## Provided records

:::::

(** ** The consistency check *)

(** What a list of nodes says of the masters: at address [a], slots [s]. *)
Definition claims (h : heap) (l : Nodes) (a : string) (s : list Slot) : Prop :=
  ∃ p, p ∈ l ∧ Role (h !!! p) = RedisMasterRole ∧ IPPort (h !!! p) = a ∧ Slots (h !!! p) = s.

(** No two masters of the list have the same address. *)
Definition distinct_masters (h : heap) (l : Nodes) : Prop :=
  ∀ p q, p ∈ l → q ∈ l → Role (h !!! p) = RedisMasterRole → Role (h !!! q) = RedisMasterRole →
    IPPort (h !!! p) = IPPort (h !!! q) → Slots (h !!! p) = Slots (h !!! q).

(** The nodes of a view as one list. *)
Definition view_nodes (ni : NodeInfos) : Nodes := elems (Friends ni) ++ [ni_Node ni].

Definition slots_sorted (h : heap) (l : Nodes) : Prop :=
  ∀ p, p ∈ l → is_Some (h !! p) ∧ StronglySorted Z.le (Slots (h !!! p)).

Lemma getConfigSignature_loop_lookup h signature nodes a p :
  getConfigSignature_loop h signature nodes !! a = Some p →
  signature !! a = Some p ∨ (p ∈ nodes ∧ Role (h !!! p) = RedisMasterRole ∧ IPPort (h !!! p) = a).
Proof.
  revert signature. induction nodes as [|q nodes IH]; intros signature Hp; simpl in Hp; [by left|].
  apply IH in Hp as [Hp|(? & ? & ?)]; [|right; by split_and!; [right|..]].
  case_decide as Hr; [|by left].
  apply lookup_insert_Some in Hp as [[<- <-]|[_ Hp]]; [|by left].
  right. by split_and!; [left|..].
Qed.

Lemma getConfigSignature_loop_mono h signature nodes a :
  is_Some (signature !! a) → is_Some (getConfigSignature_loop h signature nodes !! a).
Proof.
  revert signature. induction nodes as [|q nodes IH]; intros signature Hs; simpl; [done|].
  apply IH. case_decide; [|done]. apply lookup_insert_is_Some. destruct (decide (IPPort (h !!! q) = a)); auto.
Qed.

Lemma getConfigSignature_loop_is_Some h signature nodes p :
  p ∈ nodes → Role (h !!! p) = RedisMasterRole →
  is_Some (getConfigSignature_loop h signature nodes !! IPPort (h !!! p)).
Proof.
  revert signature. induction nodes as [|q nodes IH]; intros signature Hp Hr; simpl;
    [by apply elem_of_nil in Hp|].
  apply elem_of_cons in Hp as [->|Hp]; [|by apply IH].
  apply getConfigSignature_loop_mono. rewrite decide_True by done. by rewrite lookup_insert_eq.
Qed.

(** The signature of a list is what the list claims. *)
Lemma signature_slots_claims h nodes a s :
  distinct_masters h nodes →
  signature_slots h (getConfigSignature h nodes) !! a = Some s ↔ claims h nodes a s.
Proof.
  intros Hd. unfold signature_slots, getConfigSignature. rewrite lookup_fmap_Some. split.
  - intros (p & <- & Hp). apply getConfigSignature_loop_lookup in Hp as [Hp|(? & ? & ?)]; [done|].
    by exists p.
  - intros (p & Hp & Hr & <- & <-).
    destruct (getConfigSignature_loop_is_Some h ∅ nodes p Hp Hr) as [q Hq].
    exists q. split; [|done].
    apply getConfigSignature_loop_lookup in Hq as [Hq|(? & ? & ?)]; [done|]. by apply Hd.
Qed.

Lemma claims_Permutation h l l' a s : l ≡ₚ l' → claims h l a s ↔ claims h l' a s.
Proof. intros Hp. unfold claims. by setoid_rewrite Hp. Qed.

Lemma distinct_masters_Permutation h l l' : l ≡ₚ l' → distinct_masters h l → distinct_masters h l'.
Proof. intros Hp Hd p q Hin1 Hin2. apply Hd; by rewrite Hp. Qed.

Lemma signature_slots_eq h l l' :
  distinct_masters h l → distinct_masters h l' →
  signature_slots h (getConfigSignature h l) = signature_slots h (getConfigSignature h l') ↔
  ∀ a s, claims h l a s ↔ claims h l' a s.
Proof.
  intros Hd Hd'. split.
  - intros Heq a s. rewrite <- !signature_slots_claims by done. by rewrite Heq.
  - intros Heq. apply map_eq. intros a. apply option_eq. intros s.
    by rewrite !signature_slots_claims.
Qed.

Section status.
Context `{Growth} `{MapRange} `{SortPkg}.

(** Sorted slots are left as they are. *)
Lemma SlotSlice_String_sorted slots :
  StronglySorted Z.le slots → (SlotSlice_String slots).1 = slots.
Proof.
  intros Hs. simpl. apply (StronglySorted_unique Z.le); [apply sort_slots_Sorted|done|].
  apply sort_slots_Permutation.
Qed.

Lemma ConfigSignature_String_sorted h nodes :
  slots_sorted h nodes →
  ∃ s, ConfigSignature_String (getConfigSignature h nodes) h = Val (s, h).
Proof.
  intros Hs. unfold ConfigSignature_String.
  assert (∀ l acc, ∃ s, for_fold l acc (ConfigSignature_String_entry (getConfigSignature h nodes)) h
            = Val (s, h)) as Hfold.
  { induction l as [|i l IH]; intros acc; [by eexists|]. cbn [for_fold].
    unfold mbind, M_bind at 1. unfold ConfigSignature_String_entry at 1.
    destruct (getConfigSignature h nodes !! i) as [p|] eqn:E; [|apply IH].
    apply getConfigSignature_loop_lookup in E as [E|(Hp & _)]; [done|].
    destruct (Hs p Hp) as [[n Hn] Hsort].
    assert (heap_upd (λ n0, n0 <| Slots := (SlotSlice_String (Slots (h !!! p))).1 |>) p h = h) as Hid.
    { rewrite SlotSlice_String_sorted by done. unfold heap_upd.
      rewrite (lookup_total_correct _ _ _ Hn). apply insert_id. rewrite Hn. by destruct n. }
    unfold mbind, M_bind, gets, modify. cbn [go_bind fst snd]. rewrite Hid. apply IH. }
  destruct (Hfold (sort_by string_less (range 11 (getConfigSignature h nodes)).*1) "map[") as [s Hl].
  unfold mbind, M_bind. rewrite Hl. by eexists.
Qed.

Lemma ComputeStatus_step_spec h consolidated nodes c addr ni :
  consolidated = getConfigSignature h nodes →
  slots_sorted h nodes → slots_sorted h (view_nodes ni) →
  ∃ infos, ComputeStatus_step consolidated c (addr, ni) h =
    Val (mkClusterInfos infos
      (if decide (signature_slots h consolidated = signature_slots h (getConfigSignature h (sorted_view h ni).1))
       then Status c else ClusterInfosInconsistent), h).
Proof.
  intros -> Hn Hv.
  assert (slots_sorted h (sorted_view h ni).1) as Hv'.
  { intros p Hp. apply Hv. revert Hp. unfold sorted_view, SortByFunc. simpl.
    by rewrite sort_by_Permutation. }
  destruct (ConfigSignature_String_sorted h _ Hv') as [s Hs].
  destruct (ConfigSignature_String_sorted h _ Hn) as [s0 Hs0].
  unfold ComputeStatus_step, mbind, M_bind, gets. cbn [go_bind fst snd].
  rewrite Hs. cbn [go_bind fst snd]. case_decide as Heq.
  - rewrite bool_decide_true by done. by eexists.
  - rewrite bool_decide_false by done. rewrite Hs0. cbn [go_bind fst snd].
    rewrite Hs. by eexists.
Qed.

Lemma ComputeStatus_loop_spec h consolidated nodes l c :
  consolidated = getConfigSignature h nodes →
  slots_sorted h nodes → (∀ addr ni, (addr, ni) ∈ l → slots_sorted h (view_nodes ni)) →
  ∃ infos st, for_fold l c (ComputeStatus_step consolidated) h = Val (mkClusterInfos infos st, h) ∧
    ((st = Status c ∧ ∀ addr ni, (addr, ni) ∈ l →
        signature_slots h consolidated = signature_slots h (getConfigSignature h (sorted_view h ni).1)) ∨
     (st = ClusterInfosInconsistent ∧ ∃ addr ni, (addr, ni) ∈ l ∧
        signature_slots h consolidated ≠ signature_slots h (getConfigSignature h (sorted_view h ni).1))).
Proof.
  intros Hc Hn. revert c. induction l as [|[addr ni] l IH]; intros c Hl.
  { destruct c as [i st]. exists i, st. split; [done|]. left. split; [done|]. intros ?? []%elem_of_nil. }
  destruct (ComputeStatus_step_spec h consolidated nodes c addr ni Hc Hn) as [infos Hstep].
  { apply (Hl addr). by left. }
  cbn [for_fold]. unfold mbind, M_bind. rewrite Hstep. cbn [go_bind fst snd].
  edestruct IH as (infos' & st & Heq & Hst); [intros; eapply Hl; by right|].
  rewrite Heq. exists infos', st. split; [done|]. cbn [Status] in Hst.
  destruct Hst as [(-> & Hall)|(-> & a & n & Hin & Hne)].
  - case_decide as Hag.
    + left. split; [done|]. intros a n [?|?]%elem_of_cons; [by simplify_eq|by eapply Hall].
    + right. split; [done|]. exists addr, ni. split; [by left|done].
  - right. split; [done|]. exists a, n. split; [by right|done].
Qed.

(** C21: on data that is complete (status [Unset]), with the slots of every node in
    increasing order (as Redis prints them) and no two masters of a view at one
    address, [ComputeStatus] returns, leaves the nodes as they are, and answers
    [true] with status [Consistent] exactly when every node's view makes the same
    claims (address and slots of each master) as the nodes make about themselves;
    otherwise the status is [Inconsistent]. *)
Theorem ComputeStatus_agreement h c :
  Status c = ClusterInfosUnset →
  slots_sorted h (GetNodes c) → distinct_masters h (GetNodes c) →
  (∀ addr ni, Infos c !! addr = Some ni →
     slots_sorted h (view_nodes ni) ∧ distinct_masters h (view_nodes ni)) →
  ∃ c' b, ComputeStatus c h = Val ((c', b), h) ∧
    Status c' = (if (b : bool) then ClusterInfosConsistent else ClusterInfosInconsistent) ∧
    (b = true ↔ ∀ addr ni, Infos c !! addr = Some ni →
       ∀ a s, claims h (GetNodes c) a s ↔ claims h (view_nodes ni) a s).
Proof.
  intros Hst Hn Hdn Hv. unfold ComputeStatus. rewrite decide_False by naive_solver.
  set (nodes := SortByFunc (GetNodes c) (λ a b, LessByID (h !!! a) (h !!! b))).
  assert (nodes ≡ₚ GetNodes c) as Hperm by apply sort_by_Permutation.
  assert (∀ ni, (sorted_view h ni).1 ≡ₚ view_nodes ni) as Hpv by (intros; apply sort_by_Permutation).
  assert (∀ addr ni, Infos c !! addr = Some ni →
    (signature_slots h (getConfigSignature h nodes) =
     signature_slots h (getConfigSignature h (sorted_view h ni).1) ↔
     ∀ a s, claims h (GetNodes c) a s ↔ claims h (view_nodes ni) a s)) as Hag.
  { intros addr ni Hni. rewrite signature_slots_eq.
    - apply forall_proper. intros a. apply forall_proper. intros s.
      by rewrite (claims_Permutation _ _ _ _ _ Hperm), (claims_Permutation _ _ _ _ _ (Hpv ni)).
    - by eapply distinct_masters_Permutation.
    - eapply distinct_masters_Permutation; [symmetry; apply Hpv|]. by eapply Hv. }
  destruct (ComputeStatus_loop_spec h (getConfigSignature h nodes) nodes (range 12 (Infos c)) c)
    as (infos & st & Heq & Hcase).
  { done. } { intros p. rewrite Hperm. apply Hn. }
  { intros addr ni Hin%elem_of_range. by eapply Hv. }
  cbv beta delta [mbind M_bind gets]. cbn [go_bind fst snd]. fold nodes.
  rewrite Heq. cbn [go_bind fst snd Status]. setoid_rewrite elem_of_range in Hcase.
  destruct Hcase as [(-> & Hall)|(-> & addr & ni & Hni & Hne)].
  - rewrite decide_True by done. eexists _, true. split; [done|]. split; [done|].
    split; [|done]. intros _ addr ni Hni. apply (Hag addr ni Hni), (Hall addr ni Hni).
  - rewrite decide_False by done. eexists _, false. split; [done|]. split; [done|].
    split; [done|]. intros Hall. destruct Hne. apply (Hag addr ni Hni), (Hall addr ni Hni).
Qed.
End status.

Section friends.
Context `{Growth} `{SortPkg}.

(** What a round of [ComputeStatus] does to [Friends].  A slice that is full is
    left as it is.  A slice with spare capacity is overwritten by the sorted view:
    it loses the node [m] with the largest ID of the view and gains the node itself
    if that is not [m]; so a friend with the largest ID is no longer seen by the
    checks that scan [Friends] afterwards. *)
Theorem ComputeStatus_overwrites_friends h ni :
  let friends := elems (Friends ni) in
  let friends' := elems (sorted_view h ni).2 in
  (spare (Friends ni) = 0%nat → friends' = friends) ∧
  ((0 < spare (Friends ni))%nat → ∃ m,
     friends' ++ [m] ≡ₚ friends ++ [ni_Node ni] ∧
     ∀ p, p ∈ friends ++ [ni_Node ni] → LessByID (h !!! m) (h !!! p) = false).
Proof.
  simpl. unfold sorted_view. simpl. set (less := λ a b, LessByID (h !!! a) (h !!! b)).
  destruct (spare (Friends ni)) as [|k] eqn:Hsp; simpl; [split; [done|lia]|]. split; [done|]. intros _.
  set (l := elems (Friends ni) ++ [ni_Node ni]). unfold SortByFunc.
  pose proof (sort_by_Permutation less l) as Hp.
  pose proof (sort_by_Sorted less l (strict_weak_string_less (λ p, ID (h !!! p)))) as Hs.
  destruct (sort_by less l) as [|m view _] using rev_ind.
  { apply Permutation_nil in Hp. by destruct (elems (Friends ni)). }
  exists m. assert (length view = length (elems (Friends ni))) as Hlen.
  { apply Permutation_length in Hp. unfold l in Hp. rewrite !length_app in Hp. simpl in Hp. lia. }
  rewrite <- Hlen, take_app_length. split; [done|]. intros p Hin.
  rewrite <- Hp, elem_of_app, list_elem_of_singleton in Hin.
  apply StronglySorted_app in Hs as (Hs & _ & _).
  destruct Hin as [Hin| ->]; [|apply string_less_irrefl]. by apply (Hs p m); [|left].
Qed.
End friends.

:::::

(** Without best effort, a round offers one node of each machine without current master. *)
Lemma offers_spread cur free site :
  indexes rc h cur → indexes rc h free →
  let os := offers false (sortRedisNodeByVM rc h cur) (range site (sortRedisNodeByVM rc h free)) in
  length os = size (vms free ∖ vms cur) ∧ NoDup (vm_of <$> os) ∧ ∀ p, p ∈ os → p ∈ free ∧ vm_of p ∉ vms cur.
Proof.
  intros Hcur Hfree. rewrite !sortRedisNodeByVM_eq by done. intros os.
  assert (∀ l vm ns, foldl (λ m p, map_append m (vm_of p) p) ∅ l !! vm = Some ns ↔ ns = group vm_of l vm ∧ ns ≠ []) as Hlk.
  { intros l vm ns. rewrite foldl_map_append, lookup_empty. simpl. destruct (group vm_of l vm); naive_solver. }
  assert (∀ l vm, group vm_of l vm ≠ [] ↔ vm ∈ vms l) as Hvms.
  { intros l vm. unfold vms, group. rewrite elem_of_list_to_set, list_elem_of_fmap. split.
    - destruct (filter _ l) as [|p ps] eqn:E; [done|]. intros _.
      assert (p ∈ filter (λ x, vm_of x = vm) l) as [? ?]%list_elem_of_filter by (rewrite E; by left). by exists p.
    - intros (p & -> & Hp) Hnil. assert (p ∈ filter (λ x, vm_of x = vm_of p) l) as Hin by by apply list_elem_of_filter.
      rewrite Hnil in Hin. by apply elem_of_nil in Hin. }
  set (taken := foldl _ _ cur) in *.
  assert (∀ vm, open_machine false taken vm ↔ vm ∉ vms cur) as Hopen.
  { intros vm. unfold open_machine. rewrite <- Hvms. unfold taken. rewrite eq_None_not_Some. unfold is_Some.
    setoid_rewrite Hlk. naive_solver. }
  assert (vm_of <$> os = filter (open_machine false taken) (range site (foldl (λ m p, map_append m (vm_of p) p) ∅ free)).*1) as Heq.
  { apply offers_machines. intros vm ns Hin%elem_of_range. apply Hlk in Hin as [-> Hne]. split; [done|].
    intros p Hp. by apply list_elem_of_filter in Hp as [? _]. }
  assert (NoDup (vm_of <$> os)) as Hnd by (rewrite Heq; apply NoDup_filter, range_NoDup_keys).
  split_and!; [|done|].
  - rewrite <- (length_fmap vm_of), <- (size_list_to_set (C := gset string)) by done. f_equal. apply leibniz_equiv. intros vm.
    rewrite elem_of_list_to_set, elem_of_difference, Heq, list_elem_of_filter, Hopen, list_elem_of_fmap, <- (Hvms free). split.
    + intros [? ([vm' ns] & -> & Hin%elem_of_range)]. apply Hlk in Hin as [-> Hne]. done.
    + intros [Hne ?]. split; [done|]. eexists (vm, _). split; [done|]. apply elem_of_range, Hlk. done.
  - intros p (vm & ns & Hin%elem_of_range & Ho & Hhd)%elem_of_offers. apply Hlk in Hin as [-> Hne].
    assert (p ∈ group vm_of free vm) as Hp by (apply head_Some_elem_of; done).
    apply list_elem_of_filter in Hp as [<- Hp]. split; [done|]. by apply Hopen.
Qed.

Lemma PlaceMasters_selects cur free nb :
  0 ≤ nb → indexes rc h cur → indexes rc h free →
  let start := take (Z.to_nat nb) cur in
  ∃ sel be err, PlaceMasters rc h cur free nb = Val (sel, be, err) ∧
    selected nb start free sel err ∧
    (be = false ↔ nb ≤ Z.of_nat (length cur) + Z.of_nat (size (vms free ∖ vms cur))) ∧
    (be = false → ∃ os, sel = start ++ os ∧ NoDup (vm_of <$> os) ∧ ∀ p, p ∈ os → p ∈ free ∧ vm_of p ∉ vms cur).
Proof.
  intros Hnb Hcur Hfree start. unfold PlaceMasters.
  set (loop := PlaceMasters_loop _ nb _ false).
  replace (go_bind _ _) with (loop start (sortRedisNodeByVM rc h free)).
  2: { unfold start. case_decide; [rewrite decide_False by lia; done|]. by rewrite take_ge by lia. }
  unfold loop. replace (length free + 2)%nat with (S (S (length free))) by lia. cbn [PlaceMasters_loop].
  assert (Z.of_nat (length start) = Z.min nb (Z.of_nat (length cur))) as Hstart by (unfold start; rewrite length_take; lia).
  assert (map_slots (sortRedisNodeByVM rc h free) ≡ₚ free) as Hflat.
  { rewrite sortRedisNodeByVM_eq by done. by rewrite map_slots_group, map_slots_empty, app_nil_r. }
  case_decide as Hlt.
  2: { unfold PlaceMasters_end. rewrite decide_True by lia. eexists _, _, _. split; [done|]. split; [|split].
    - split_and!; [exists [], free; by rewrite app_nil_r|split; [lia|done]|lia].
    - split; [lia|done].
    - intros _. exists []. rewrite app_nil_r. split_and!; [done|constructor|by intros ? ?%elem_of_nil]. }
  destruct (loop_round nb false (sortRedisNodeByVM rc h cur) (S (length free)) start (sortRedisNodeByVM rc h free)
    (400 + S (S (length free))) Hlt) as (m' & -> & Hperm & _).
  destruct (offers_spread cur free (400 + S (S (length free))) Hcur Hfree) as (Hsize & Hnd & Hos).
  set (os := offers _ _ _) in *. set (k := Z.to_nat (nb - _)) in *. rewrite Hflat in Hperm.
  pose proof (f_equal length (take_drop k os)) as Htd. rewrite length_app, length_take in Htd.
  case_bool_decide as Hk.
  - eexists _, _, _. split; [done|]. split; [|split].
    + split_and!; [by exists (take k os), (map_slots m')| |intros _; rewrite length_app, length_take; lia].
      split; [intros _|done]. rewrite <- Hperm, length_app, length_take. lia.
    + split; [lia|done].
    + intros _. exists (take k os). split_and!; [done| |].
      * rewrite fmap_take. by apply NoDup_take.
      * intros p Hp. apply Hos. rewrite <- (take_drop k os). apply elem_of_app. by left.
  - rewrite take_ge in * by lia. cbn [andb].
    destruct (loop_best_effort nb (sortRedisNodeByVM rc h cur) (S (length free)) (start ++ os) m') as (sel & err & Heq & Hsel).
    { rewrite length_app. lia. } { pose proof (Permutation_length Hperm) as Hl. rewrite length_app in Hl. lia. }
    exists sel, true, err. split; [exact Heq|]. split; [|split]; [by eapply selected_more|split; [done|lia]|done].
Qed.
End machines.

:::::

Your answer should be the lines above, from the line containing "(400 + S (S (length free))) Hlt)" up to and including the line containing "pose proof (f_equal", reproduced exactly and with nothing else.

## Exercise result
    (400 + S (S (length free))) Hlt) as (m' & -> & Hperm & _).
  destruct (offers_spread cur free (400 + S (S (length free))) Hcur Hfree) as (Hsize & Hnd & Hos).
  set (os := offers _ _ _) in *. set (k := Z.to_nat (nb - _)) in *. rewrite Hflat in Hperm.
  pose proof (f_equal length (take_drop k os)) as Htd. rewrite length_app, length_take in Htd.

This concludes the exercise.